(* ===== verification/ServiceSpec.v ===== *)
(** What the admin routes and the gauges promise: nothing without the key, a
    ban that was confirmed holds, and totals that are at most twenty collections old. *)
From Stdlib Require Import ZArith Lia Bool Strings.String.
From stdpp Require Import base strings list gmap relations.
From S2P Require Import Prelude GoStd Config Model Common Samples Mapx Local LocalTable BanItem IPFilter Ban Manager Mux MuxSpec Http Admin Service.
Set Default Proof Using "Type*".
Local Open Scope Z_scope.

Section Gauges.
Context {S : Type} `{PeerManager S}.

(** While the manager answers, the n-th collection of the metrics reports the
    number of torrents at collection 21 * (n / 21): the statistics are fetched at
    the first collection and at every twenty-first after it, and never twice in
    between. *)
Theorem gauge_fetches (l : list S) n st :
  Forall (fun st => ∃ i, pm_GetStatistic st = Ok i) l → l !! n = Some st →
  ∃ st' i, l !! (21 * (n / 21))%nat = Some st' ∧ pm_GetStatistic st' = Ok i ∧
    (collections l no_gauges).1 !! n = Some (TotalTorrents i).
Proof.
  intros Hl Hn. set (any := mkStatisticInfo 0 0 []).
  assert ((collections l no_gauges).1 = (collections l (mkGauges (Some any) 20 ∅)).1) as ->.
  { destruct Hl as [|st0 l (i0 & Hi0) Hl]; [done|]. cbn [collections]. unfold torrents_total. cbn [info no_gauges fetchCount shard_gauges].
    by rewrite Hi0. }
  rewrite (collections_from l _ n st any) by (done || cbn; lia). cbn [fetchCount].
  rewrite (proj2 (Z.ltb_ge (Z.of_nat n) _)) by lia.
  replace (Z.to_nat (20 - 20 + 21 * ((Z.of_nat n - (20 - 20)) / 21))) with (21 * (n / 21))%nat.
  2: { change (20 - 20) with 0. rewrite Z.sub_0_r, Z.add_0_l.
       change 21 with (Z.of_nat 21). rewrite <- Nat2Z.inj_div, <- Nat2Z.inj_mul. by rewrite Nat2Z.id. }
  pose proof (Nat.Div0.mul_div_le n 21). apply lookup_lt_Some in Hn.
  destruct (lookup_lt_is_Some_2 l (21 * (n / 21))%nat) as [st' Hst']; [lia|].
  destruct (proj1 (Forall_forall _ _) Hl st') as [i Hi]; [by eapply list_elem_of_lookup_2|].
  exists st', i. rewrite Hst', Hi. done.
Qed.
End Gauges.

(** ** The admin routes over the sharded manager *)
Section Admin.
Context {M : Type → Type} {B F : Type} `{SyncStringMapLaws M} `{BloomFilterLaws B} `{IPFilterLaws F} `{Charmap}.
Context (cfg : Config) (o : io) (cached : string → option ScrapeFile).
Implicit Types (m : MuxLocalManager M B F).
Local Notation admin_router := (RegisterAdminRouter (H := mux_manager cfg o cached)).

Definition authorized (key header : string) : Prop := key = ""%string ∨ header = ("Bearer " ++ key)%string.

Lemma router_authorized key header rq m :
  (authorized key header ∧ admin_router key header rq m = @admin_handler _ (mux_manager cfg o cached) _ rq m) ∨
  (¬ authorized key header ∧ admin_router key header rq m = (ReplyUnit ResponseUnauthorized, m)).
Proof.
  unfold RegisterAdminRouter, GetAdminAuthMiddleware, authorized. case_bool_decide as Hk.
  - case_bool_decide as Hh; [left|right]; (split; [|done]); [by right|]. by intros [?|?].
  - left. split; [|done]. left. destruct (decide (key = ""%string)); [done|]. by destruct Hk.
Qed.

(** Bans one after another: all of them hold once the last has succeeded. *)
Lemma for_each_keeps f l ih m r m' :
  banned ih m → for_each (fun x => Mux.BanInfoHash o (f x)) l m = (r, m') → banned ih m'.
Proof using Type* cfg cached.
  revert m. induction l as [|x l IH]; intros m Hb; cbn [for_each]; [by intros [= <- <-]|].
  assert (banned ih (Mux.BanInfoHash o (f x) m).2) as Hb1.
  { unfold banned. rewrite (proj2 (BanInfoHash_step cfg o (f x) m)). by apply add_keeps. }
  destruct (Mux.BanInfoHash o (f x) m) as [[[]|e] m1]; cbn [snd] in Hb1; [by apply IH|]. by intros [= <- <-].
Qed.

Lemma for_each_bans f l m m' :
  whole (infoHash (ban m)) → Forall (fun x => short (bytes_of_string (f x))) l →
  for_each (fun x => Mux.BanInfoHash o (f x)) l m = (Ok tt, m') →
  ∀ x, x ∈ l → banned (f x) m'.
Proof using Type* cfg cached.
  intros Hw Hl. revert m Hw. induction Hl as [|x l Hx Hl IH]; intros m Hw; cbn [for_each].
  { by intros _ x ?%not_elem_of_nil. }
  pose proof (BanInfoHash_banned cfg o (f x) m Hw Hx) as Hb.
  destruct (Mux.BanInfoHash o (f x) m) as [[[]|e] m1]; cbn [fst snd] in *; [|done].
  destruct (Hb eq_refl) as [Hb1 Hw1]. intros E y [->|Hy]%elem_of_cons; [by eapply for_each_keeps|by apply (IH m1)].
Qed.

(** C29: Any admin request whose Authorization header is not the configured key
    is answered with 401 and changes nothing.  With the right header (or without
    a key) a request to ban info hashes on a ban file of whole lines, once
    answered with 200, has them all banned: from then on, until the bans are
    cleared, every announce of one of those torrents (its 20 bytes as Latin-1
    text) is refused and changes nothing. *)
Theorem admin_bans_enforced key header :
  (∀ rq m, ¬ authorized key header →
     let '(reply, m1) := admin_router key header rq m in reply_status reply = 401 ∧ m1 = m) ∧
  ∀ l m m',
    whole (infoHash (ban m)) → Forall (fun h => short (bytes_of_string (utf8_to_8859_1 h))) l →
    let '(reply, m1) := admin_router key header (PutBanInfoHash (Ok l)) m in
    reply_status reply = 200 → rtc (mux_step cfg cached (fun _ => True) False) m1 m' →
    ∀ h now now' (req : AnnounceRequest), h ∈ l → req_InfoHash req = utf8_to_8859_1 h →
      String.length (req_InfoHash req) = 20%nat →
      Mux.HandleAnnouncePeer cfg now now' req m' = (Err "banned info_hash"%string, m').
Proof.
  split.
  { intros rq m Ha. destruct (router_authorized key header rq m) as [[? _]|[_ ->]]; [done|by split]. }
  intros l m m' Hb Hl. destruct (router_authorized key header (PutBanInfoHash (Ok l)) m) as [[Ha ->]|[Ha ->]]; [|done].
  cbn [admin_handler]. unfold HandleBanInfoHash, handle_list. destruct l as [|h0 l0]; [done|]. set (l := h0 :: l0) in *.
  destruct (for_each _ l m) as [r m1] eqn:E. destruct r as [[]|e]; [|done].
  pose proof (for_each_bans utf8_to_8859_1 l m m1 Hb Hl E) as Hin.
  intros _ Hm' h now now' req Hh Hreq Hlen.
  unfold Mux.HandleAnnouncePeer. erewrite check_banned; [done| | |exact Hreq].
  - eapply mux_steps_keep_bans; [exact Hm'|]. by apply Hin.
  - rewrite <- Hreq, <- Hlen. apply length_bytes_of_string.
Qed.

(** A round of the interval task that finds none running: the flag is down
    again, the manager has taken one step, and what is stored is what is left. *)
Lemma doIntervalTask_round {A : Type} (store : MuxLocalManager M B F → A → A) num b now (s : service _ A) :
  taskRunning s = false → mux_reachable cfg cached num b (manager s) →
  let s' := doIntervalTask (H := mux_manager cfg o cached) store now s in
  taskRunning s' = false ∧ mux_reachable cfg cached num b (manager s') ∧ stored s' = store (manager s') (stored s).
Proof using Type*.
  intros Hs Hm. unfold doIntervalTask. rewrite Hs. cbv zeta. cbn. split_and!; [done| |done].
  eapply rtc_r; [exact Hm|]. apply mux_Clean.
Qed.
End Admin.

(** ** The routes at work *)
Definition admin_put (header : string) (hashes : list string) (m : MuxLocalManager Skip (list bytes) fallbackIPFilter) :=
  RegisterAdminRouter (H := mux_manager (sample_cfg 400) io_ok (fun _ => None)) "secret" header (PutBanInfoHash (Ok hashes)) m.

(** The right key bans torrent A, whose peer P then cannot come back; the wrong
    key does nothing. *)
Lemma admin_bans_enforced_witness :
  reply_status (admin_put "Bearer secret" [hash_a] two_torrents).1 = 200 ∧
  announce_to hash_a "P" (admin_put "Bearer secret" [hash_a] two_torrents).2
  = (Err "banned info_hash"%string, (admin_put "Bearer secret" [hash_a] two_torrents).2) ∧
  reply_status (admin_put "secret" [hash_a] two_torrents).1 = 401 ∧ (admin_put "secret" [hash_a] two_torrents).2 = two_torrents.
Proof.
  assert (whole (infoHash (ban two_torrents))) as Hb by (exists []; split; [vm_compute; reflexivity|constructor]).
  assert (Forall (fun h => short (bytes_of_string (utf8_to_8859_1 h))) [hash_a]) as Hs.
  { apply Forall_singleton, hash_short. vm_compute. reflexivity. }
  assert (reply_status (admin_put "Bearer secret" [hash_a] two_torrents).1 = 200) as Hr by (vm_compute; reflexivity).
  split; [exact Hr|]. split.
  - pose proof (proj2 (admin_bans_enforced (sample_cfg 400) io_ok (fun _ => None) "secret" "Bearer secret") [hash_a] two_torrents
      (admin_put "Bearer secret" [hash_a] two_torrents).2 Hb Hs) as Hc.
    unfold admin_put in *. destruct (RegisterAdminRouter _ _ _ _) as [reply m1]. cbn [fst snd] in *.
    apply (Hc Hr (rtc_refl _ _) hash_a); [left|vm_compute; reflexivity|reflexivity].
  - assert (¬ authorized "secret" "secret") as Hn by (intros [?|?]; discriminate).
    pose proof (proj1 (admin_bans_enforced (sample_cfg 400) io_ok (fun _ => None) "secret" "secret")
      (PutBanInfoHash (Ok [hash_a])) two_torrents Hn) as Hc.
    unfold admin_put. by destruct (RegisterAdminRouter _ "secret" _ _).
Defined.

Lemma gauge_fetches_witness :
  (collections (H := mux_manager (sample_cfg 400) io_ok (fun _ => None)) [sample_mux; two_torrents] no_gauges).1 = [0; 0].
Proof.
  assert (Forall (fun st => ∃ i, @pm_GetStatistic _ (mux_manager (sample_cfg 400) io_ok (fun _ => None)) st = Ok i)
    [sample_mux; two_torrents]) as Hf by (apply Forall_cons; split; [eexists; reflexivity|apply Forall_singleton; eexists; reflexivity]).
  destruct (gauge_fetches (H := mux_manager (sample_cfg 400) io_ok (fun _ => None)) [sample_mux; two_torrents] 1 two_torrents Hf)
    as (st' & i & Hst & Hi & Hv); [reflexivity|]. injection Hst as <-. vm_compute in Hi. injection Hi as <-.
  destruct (collections _ _) as [vs g] eqn:E in Hv |- *. cbn [fst] in *.
  assert (vs !! 0%nat = Some 0 ∧ length vs = 2%nat) as [Hv0 Hl].
  { apply (f_equal fst) in E. cbn [fst] in E. subst vs. split; vm_compute; reflexivity. }
  destruct vs as [|a [|b [|]]]; try discriminate Hl. injection Hv as ->. by injection Hv0 as ->.
Defined.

..............................

ASSIGNMENT: All lines of the entries containing the string "RegisterAdminRouter" must be shown in full.

TASK ANSWER:
Local Notation admin_router := (RegisterAdminRouter (H := mux_manager cfg o cached)).
  unfold RegisterAdminRouter, GetAdminAuthMiddleware, authorized. case_bool_decide as Hk.
  RegisterAdminRouter (H := mux_manager (sample_cfg 400) io_ok (fun _ => None)) "secret" header (PutBanInfoHash (Ok hashes)) m.
    unfold admin_put in *. destruct (RegisterAdminRouter _ _ _ _) as [reply m1]. cbn [fst snd] in *.
    unfold admin_put. by destruct (RegisterAdminRouter _ "secret" _ _).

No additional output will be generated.